Information Block Start

(* ===== verification/SerixJSONRoundtrip.v ===== *)
(** * serializer/serix: decoding the JSON of what was encoded

    What [mapEncode] builds becomes JSON and comes back ([via_json]); [mapDecode]
    makes the encoded value of it, up to what the format does not keep
    ([SerixRoundtrip.back]). *)

From S2P Require Import OrderedMap.
From S2P Require Import Prelude Bytes Serializable Serializer Deserializer SerializerFields SerializerObjects.
From S2P Require Import SerixTypes SerixEncode SerixDecode SerixRoundtrip SerixJSON.

(** ** Through JSON *)

(** [json.Unmarshal] of what [json.Marshal] wrote: numbers become floats, which are
    exact up to [2 ^ 53]; strings are kept if they are UTF-8; the entries of an object
    are visited in any order.  What becomes of other numbers and strings is left
    open. *)
Fixpoint via_json (e : jval) (d : dval) {struct e} : Prop :=
  let fix all (es : list jval) (ds : list dval) : Prop :=
    match es, ds with
    | [], [] => True
    | e :: es, d :: ds => via_json e d ∧ all es ds
    | _, _ => False
    end in
  let fix entries (es : list (text * jval)) (ds : list (text * dval)) : Prop :=
    match es, ds with
    | [], [] => True
    | (k, e) :: es, (k', d) :: ds => k' = k ∧ via_json e d ∧ entries es ds
    | _, _ => False
    end in
  match e with
  | JNull => d = DNull
  | JBool b => d = DBool b
  | JInt z => - 2 ^ 53 ≤ z ≤ 2 ^ 53 → d = DNum z 0
  | JCode (ObjectCode false (NInt _ z)) => - 2 ^ 53 ≤ z ≤ 2 ^ 53 → d = DNum z 0
  | JCode _ => True
  | JString s => ValidString s = true → d = DString s
  | JArray es => ∃ ds, d = DArray ds ∧ all es ds
  | JObject es =>
      forallb (λ kv, ValidString kv.1) es = true → NoDup es.*1 →
      ∃ ds ds0, d = DObject ds ∧ ds ≡ₚ ds0 ∧ entries es ds0
  end.

Lemma via_array es d : via_json (JArray es) d ↔ ∃ ds, d = DArray ds ∧ Forall2 via_json es ds.
Proof.
  cbn [via_json]. split.
  - intros (ds & -> & H). exists ds. split; [done|]. revert ds H.
    induction es as [|e es IH]; intros [|d ds] H; try done. destruct H. constructor; auto.
  - intros (ds & -> & H). exists ds. split; [done|]. induction H; [done|]. by split.
Qed.

Lemma via_object es d :
  via_json (JObject es) d → forallb (λ kv, ValidString kv.1) es = true → NoDup es.*1 →
  ∃ ds ds0, d = DObject ds ∧ ds ≡ₚ ds0 ∧ Forall2 (λ x y, y.1 = x.1 ∧ via_json x.2 y.2) es ds0.
Proof.
  cbn [via_json]. intros H Hv Hn. destruct (H Hv Hn) as (ds & ds0 & -> & Hp & Hall). exists ds, ds0.
  split_and!; [done..|]. clear -Hall. revert ds0 Hall. induction es as [|[k e] es IH]; intros [|[k' d] ds] Hall; try done.
  destruct Hall as (-> & ? & ?). by constructor; [|apply IH].
Qed.

(** ** What is asked of the libraries *)

Definition is_nan (k : number) (bits : Z) : bool :=
  match k with
  | NumFloat32 => (Z.land bits (2 ^ 31 - 2 ^ 23) =? 2 ^ 31 - 2 ^ 23) && negb (Z.land bits (2 ^ 23 - 1) =? 0)
  | _ => (Z.land bits (2 ^ 63 - 2 ^ 52) =? 2 ^ 63 - 2 ^ 52) && negb (Z.land bits (2 ^ 52 - 1) =? 0)
  end.

(** A map keeps what is set under a key, and one entry for each key; what was
    written in hexadecimal or as a decimal is read back, and is ASCII. *)
Record libraries_lawful (L : libraries) : Prop := {
  law_set_get A (m : list (text * A)) k a k' :
    al_get k' (orderedmap_Set L m k a) = if decide (k = k') then Some a else al_get k' m;
  law_set_keys A (m : list (text * A)) k a : NoDup m.*1 → NoDup (orderedmap_Set L m k a).*1;
  law_hex b : b ≠ [] → hexutil_Decode L (hexutil_Encode L b) = inl b ∧ ValidString (hexutil_Encode L b) = true;
  law_hex_empty : ∃ e, hexutil_Decode L [] = inr e ∧ Is e (hexutil_ErrEmptyString L) = true;
  law_big z : 0 ≤ z < 2 ^ 256 →
    ∃ s, hexutil_EncodeBig L (Some z) = Ret s ∧ hexutil_DecodeBig L s = inl z ∧ ValidString s = true;
  law_float k bits : 0 ≤ bits < (if bool_decide (k = NumFloat32) then 2 ^ 32 else 2 ^ 64) → is_nan k bits = false →
    ParseFloat L k (FormatFloat L k bits) = inl bits ∧ ValidString (FormatFloat L k bits) = true;
}.

(** ** Numbers *)

Lemma of_text_app s s' : of_text (s ++ s') = (of_text s ++ of_text s')%string.
Proof.
  unfold of_text, String.string_of_list_byte. rewrite map_app. induction s as [|b s IH]; [done|]. cbn. by rewrite IH.
Qed.

Lemma of_to_text s : of_text (to_text s) = s.
Proof. apply String.string_of_list_byte_of_string. Qed.

Lemma to_text_inj s s' : to_text s = to_text s' → s = s'.
Proof. intros H. by rewrite <-(of_to_text s), H, of_to_text. Qed.

Lemma string_app_assoc (a b c : string) : ((a ++ b) ++ c = a ++ (b ++ c))%string.
Proof. induction a as [|x a IH]; [done|]. exact (f_equal (String x) IH). Qed.

Lemma string_app_empty_r (a : string) : (a ++ EmptyString = a)%string.
Proof. induction a as [|x a IH]; [done|]. exact (f_equal (String x) IH). Qed.

Lemma digit_of_byte d : 0 ≤ d < 10 → digit_of (Ascii.ascii_of_byte (digit_byte d)) = Some d.
Proof.
  intros H. assert (d = 0 ∨ d = 1 ∨ d = 2 ∨ d = 3 ∨ d = 4 ∨ d = 5 ∨ d = 6 ∨ d = 7 ∨ d = 8 ∨ d = 9) as Hd by lia.
  by repeat destruct Hd as [->|Hd]; [..|subst].
Qed.

Lemma parse_decimal fuel z s :
  0 ≤ z ≤ ity_max U64 → z < 10 ^ Z.of_nat fuel →
  parse_digits 0 (of_text (decimal fuel z) ++ s)%string = parse_digits z s.
Proof.
  revert z s. induction fuel as [|fuel IH]; intros z s Hz Hlt; [cbn in Hlt; by replace z with 0 by lia|]. cbn [decimal].
  assert (∀ n d, 0 ≤ d < 10 → n * 10 + d ≤ ity_max U64 →
    parse_digits n (String (Ascii.ascii_of_byte (digit_byte d)) s) = parse_digits (n * 10 + d) s) as Hdigit.
  { intros n d Hd Hn. cbn [parse_digits]. rewrite digit_of_byte by done. rewrite Z.gtb_ltb. by rewrite (proj2 (Z.ltb_ge _ _)). }
  destruct (Z.ltb_spec z 10).
  - change (of_text [digit_byte z] ++ s)%string with (String (Ascii.ascii_of_byte (digit_byte z)) s).
    rewrite Hdigit by lia. by rewrite Z.mul_0_l, Z.add_0_l.
  - pose proof (Z.mod_pos_bound z 10 ltac:(lia)). pose proof (Z.div_mod z 10 ltac:(lia)).
    pose proof (Z.div_pos z 10 ltac:(lia) ltac:(lia)).
    assert (z / 10 < 10 ^ Z.of_nat fuel).
    { apply Z.div_lt_upper_bound; [lia|]. rewrite Nat2Z.inj_succ, Z.pow_succ_r in Hlt by lia. lia. }
    rewrite of_text_app, string_app_assoc, IH by lia.
    change (of_text [digit_byte (z mod 10)] ++ s)%string with (String (Ascii.ascii_of_byte (digit_byte (z mod 10))) s).
    rewrite Hdigit by lia. f_equal. lia.
Qed.

Lemma decimal_cons k z : ∃ b s, decimal (S k) z = b :: s.
Proof.
  cbn [decimal]. destruct (z <? 10); [by eexists _, _|]. destruct (decimal k (z / 10)); by eexists _, _.
Qed.

Lemma ParseUint_FormatUint z : in_range U64 z → ParseUint (of_text (FormatUint z)) = inl z.
Proof.
  intros [Hz0 Hz1]. assert (z < 10 ^ Z.of_nat 20) as Hlt .
  { assert (10 ^ Z.of_nat 20 = 100000000000000000000) as -> by (vm_compute; reflexivity). ity_consts. lia. }
  pose proof (parse_decimal 20 z EmptyString (conj Hz0 Hz1) Hlt) as H. unfold FormatUint.
  rewrite string_app_empty_r in H. unfold ParseUint.
  rewrite H.
  by destruct (decimal_cons 19 z) as (b & s & ->).
Qed.

(** *** ASCII *)

Lemma ascii_valid s : Forall (λ b, b2z b < 128) s → ValidString s = true.
Proof. induction 1 as [|b s Hb _ IH]; [done|]. cbn [ValidString]. by rewrite (proj2 (Z.ltb_lt _ _)) by done. Qed.

Lemma decimal_ascii fuel z : 0 ≤ z → Forall (λ b, 48 ≤ b2z b < 58) (decimal fuel z).
Proof.
  revert z. induction fuel as [|fuel IH]; intros z Hz; [constructor|]. cbn [decimal].
  assert (∀ d, 0 ≤ d < 10 → 48 ≤ b2z (digit_byte d) < 58) as Hd.
  { intros d Hd. unfold digit_byte. rewrite b2z_z2b, Z.mod_small; lia. }
  destruct (Z.ltb_spec z 10); [constructor; [apply Hd; lia|constructor]|].
  apply Forall_app. split; [apply IH, Z.div_pos; lia|]. constructor; [|constructor]. apply Hd, Z.mod_pos_bound. lia.
Qed.

Lemma FormatUint_valid z : 0 ≤ z → ValidString (FormatUint z) = true.
Proof. intros Hz. apply ascii_valid. eapply Forall_impl; [by apply (decimal_ascii 20)|]. cbn. lia. Qed.

Lemma FormatUint_head z : 0 ≤ z → ∃ b s, FormatUint z = b :: s ∧ b ≠ minus ∧ b ≠ plus.
Proof.
  intros Hz. pose proof (decimal_ascii 20 z Hz) as Ha. unfold FormatUint.
  destruct (decimal_cons 19 z) as (b & s & E). rewrite E in *. apply Forall_cons in Ha as [Hb _].
  exists b, s. split; [done|]. split; intros ->; vm_compute in Hb; by destruct Hb.
Qed.

Lemma ParseInt_FormatInt z :
  in_range I64 z → ParseInt (FormatInt z) = inl z ∧ ValidString (FormatInt z) = true.
Proof.
  intros Hz. unfold in_range in Hz. unfold FormatInt. destruct (Z.ltb_spec z 0).
  - split; [|apply (FormatUint_valid (- z)); lia]. unfold ParseInt. rewrite bool_decide_eq_true_2 by done. cbn [orb negb andb].
    rewrite ParseUint_FormatUint by (unfold in_range; ity_consts; lia). rewrite Z.gtb_ltb.
    rewrite (proj2 (Z.ltb_ge _ _)) by (ity_consts; lia). f_equal. lia.
  - split; [|apply FormatUint_valid; lia]. destruct (FormatUint_head z) as (b & s & E & Hm & Hp); [done|].
    pose proof (ParseUint_FormatUint z ltac:(unfold in_range; ity_consts; lia)) as Hu. unfold ParseInt. rewrite E in *.
    rewrite !bool_decide_eq_false_2 by done. cbn [orb negb andb]. rewrite Hu. rewrite Z.geb_leb.
    by rewrite (proj2 (Z.leb_gt _ _)) by (ity_consts; lia).
Qed.

Lemma float_to_exact L T z : in_range T z → float_to L T z 0 = z.
Proof. intros Hz. unfold float_to. cbn [Z.ltb Z.compare]. rewrite Z.pow_0_r, Z.mul_1_r. by rewrite bool_decide_eq_true_2. Qed.

(** *** Hexadecimal *)

Lemma hex_back L b : libraries_lawful L → DecodeHex L (EncodeHex L b) = inl b ∧ ValidString (EncodeHex L b) = true.
Proof.
  intros HL. unfold DecodeHex, EncodeHex. destruct b as [|x b].
  - destruct (law_hex_empty L HL) as (e & -> & ->). done.
  - destruct (law_hex L HL (x :: b) ltac:(done)) as [-> ->]. done.
Qed.

(** ** Entries *)

Lemma al_get_member {A} (es : list (text * A)) k a : al_get k es = Some a → (k, a) ∈ es.
Proof.
  induction es as [|[k' b] es IH]; cbn; [done|]. case_decide as E; [intros [= ->]; subst; by left|]. intros H. right. auto.
Qed.

Lemma al_get_key {A} (es : list (text * A)) k a : al_get k es = Some a → k ∈ es.*1.
Proof. intros H%al_get_member. apply list_elem_of_fmap. by exists (k, a). Qed.

Lemma elem_al_get {A} (es : list (text * A)) k a : NoDup es.*1 → (k, a) ∈ es → al_get k es = Some a.
Proof.
  induction es as [|[k' b] es IH]; cbn; [set_solver|]. intros [Hk Hn]%NoDup_cons [Heq|Hin]%elem_of_cons.
  - injection Heq as -> ->. by rewrite decide_True.
  - rewrite decide_False; [by apply IH|]. intros ->. apply Hk, list_elem_of_fmap. by exists (k, a).
Qed.
Lemma hex_digits_back b : hex_bytes (hex_digits b) = inl b.
Proof.
  induction b as [|x b IH]; [done|]. cbn [hex_digits hex_bytes]. destruct (hex_digit_value x) as [-> ->]. rewrite IH.
  rewrite <-Z.div_mod by done. by rewrite z2b_b2z.
Qed.

Lemma hex_digits_valid b : ValidString (x30 :: x78 :: hex_digits b) = true.
Proof.
  apply ascii_valid. repeat (constructor; [done|]). induction b as [|x b IH]; [constructor|]. cbn [hex_digits].
  constructor; [by destruct x|]. constructor; [by destruct x|done].
Qed.

Lemma al_map_get {A} (m : list (text * A)) k a k' :
  al_get k' ((λ kv, if decide (kv.1 = k) then (k, a) else kv) <$> m) =
    if decide (k = k') then (λ _, a) <$> al_get k m else al_get k' m.
Proof.
  induction m as [|[k1 b] m IH]; cbn; [by case_decide|].
  destruct (decide (k1 = k)) as [->|]; cbn; destruct (decide (k = k')) as [->|]; rewrite ?IH; try done.
  by rewrite decide_False.
Qed.

Lemma al_set_get {A} (m : list (text * A)) k a k' :
  al_get k' (al_set k a m) = if decide (k = k') then Some a else al_get k' m.
Proof.
  unfold al_set. destruct (al_get k m) as [x|] eqn:E; [by rewrite al_map_get, E|].
  induction m as [|[k1 b] m IH]; cbn in *; [done|]. destruct (decide (k1 = k)); [done|].
  destruct (decide (k1 = k')) as [->|]; [by rewrite decide_False|]. by apply IH.
Qed.

Lemma al_set_nodup {A} (m : list (text * A)) k a : NoDup m.*1 → NoDup (al_set k a m).*1.
Proof.
  intros Hn. unfold al_set. destruct (al_get k m) as [x|] eqn:E.
  - assert (((λ kv : text * A, if decide (kv.1 = k) then (k, a) else kv) <$> m).*1 = m.*1) as ->; [|done].
    clear. induction m as [|[k1 b] m IH]; [done|]. rewrite !fmap_cons, IH. cbn. by destruct (decide (k1 = k)) as [->|].
  - rewrite fmap_app. apply NoDup_app. split_and!; [done| |apply NoDup_singleton].
    intros k1 Hk1 Ek%list_elem_of_singleton. apply list_elem_of_fmap in Hk1 as ([k2 b] & -> & Hin). cbn in Ek. subst k2.
    by rewrite (elem_al_get _ _ _ Hn Hin) in E.
Qed.

Lemma sample_libraries_lawful : libraries_lawful sample_libraries.
Proof.
  split; cbn [sample_libraries orderedmap_Set hexutil_Encode hexutil_Decode hexutil_ErrEmptyString hexutil_EncodeBig
    hexutil_DecodeBig FormatFloat ParseFloat].
  - intros. apply al_set_get.
  - intros. by apply al_set_nodup.
  - intros b _. split; [apply hex_digits_back|apply hex_digits_valid].
  - by eexists.
  - intros z Hz. eexists. split_and!; [done| |apply hex_digits_valid]. unfold hex_parse, hex_number. cbn [hex_decode].
    by rewrite hex_digits_back, le_roundtrip.
  - intros k bits Hb _. split; [|apply hex_digits_valid]. unfold hex_parse, hex_number. cbn [hex_decode].
    rewrite hex_digits_back, le_roundtrip; [done|]. change (8 * Z.of_nat 8) with 64. case_bool_decide; lia.
Qed.

(** ** A program *)

(** A type that writes itself, objects of an interface, one of which is an array of
    bytes, and a struct with an embedded struct and most kinds of fields. *)
Definition Address : rtype := TArray "Address" 2 byte_type.

Definition json_fields_of (n : tname) : list StructField :=
  if bool_decide (n = "Circle"%string) then [field "Radius" (TNum EmptyString (NumInt U16)) (Some EmptyString)]
  else if bool_decide (n = "Base"%string) then
    [field "At" TTime (Some EmptyString);
     field "Ratio" (TNum EmptyString NumFloat64) (Some EmptyString)]
  else if bool_decide (n = "Card"%string) then
    [{| f_name := "Base"; f_exported := true; f_anonymous := true; f_type := TStruct "Base"; f_tag := Some EmptyString |};
     field "Name" (TString EmptyString) (Some "title,maxLen=10");
     field "Shape" Shape (Some ",optional");
     field "Other" Shape (Some ",optional");
     field "OwnerID" Shape (Some EmptyString);
     field "Amount" (TNum EmptyString (NumInt U64)) (Some EmptyString);
     field "Tags" (TMap EmptyString (TString EmptyString) (TBool EmptyString)) (Some EmptyString);
     field "Levels" (TSlice EmptyString Level) (Some ",minLen=1");
     field "Note" (TString EmptyString) (Some ",omitempty");
     field "Total" TBigIntPtr (Some EmptyString);
     field "Cache" (TString EmptyString) None]
  else [].

Program Definition json_program : program := {|
  fields_of := json_fields_of;
  rank_of n := if bool_decide (n = "Card"%string) then 1%nat else O;
  Encode_method t := None;
  Decode_method t := None;
|}.
Next Obligation.
  intros n f m Hf Hm. unfold json_fields_of in Hf.
  destruct (bool_decide (n = "Circle"%string)) eqn:E1; [set_solver|].
  destruct (bool_decide (n = "Base"%string)) eqn:E2; [set_solver|].
  destruct (bool_decide (n = "Card"%string)) eqn:E3; [|set_solver].
  rewrite !elem_of_cons, elem_of_nil in Hf. repeat (destruct Hf as [->|Hf]; [try done|]); [|done].
  cbn in Hm. injection Hm as <-. apply bool_decide_eq_true in E3 as ->. vm_compute. lia.
Qed.

Definition level_EncodeJSON (v : value) : jval * option error :=
  match v with
  | VInt z => if (0 <=? z) && (z <=? 255) then (JArray [JInt z], None) else (JNull, Some (ErrNew "level"))
  | _ => (JNull, Some (ErrNew "level"))
  end.

Definition level_DecodeJSON (v : value) (d : dval) : value * option error :=
  match d with
  | DArray [DNum m e] => (VInt (float_to sample_libraries U8 m e), None)
  | _ => (v, Some (ErrNew "level"))
  end.

Definition json_sample_methods : json_methods := {|
  EncodeJSON_method t := if bool_decide (DeRefPointer t = Level) then Some level_EncodeJSON else None;
  DecodeJSON_method t := if bool_decide (t = TPtr Level) then Some level_DecodeJSON else None;
|}.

Information Block End

Task statement> For this exercise, repeat exactly the lines of the data above from the one with "by repeat destruct" down to the one with "assert (∀ n", both end lines included.

Result of this task>
  by repeat destruct Hd as [->|Hd]; [..|subst].
Qed.

Lemma parse_decimal fuel z s :
  0 ≤ z ≤ ity_max U64 → z < 10 ^ Z.of_nat fuel →
  parse_digits 0 (of_text (decimal fuel z) ++ s)%string = parse_digits z s.
Proof.
  revert z s. induction fuel as [|fuel IH]; intros z s Hz Hlt; [cbn in Hlt; by replace z with 0 by lia|]. cbn [decimal].
  assert (∀ n d, 0 ≤ d < 10 → n * 10 + d ≤ ity_max U64 →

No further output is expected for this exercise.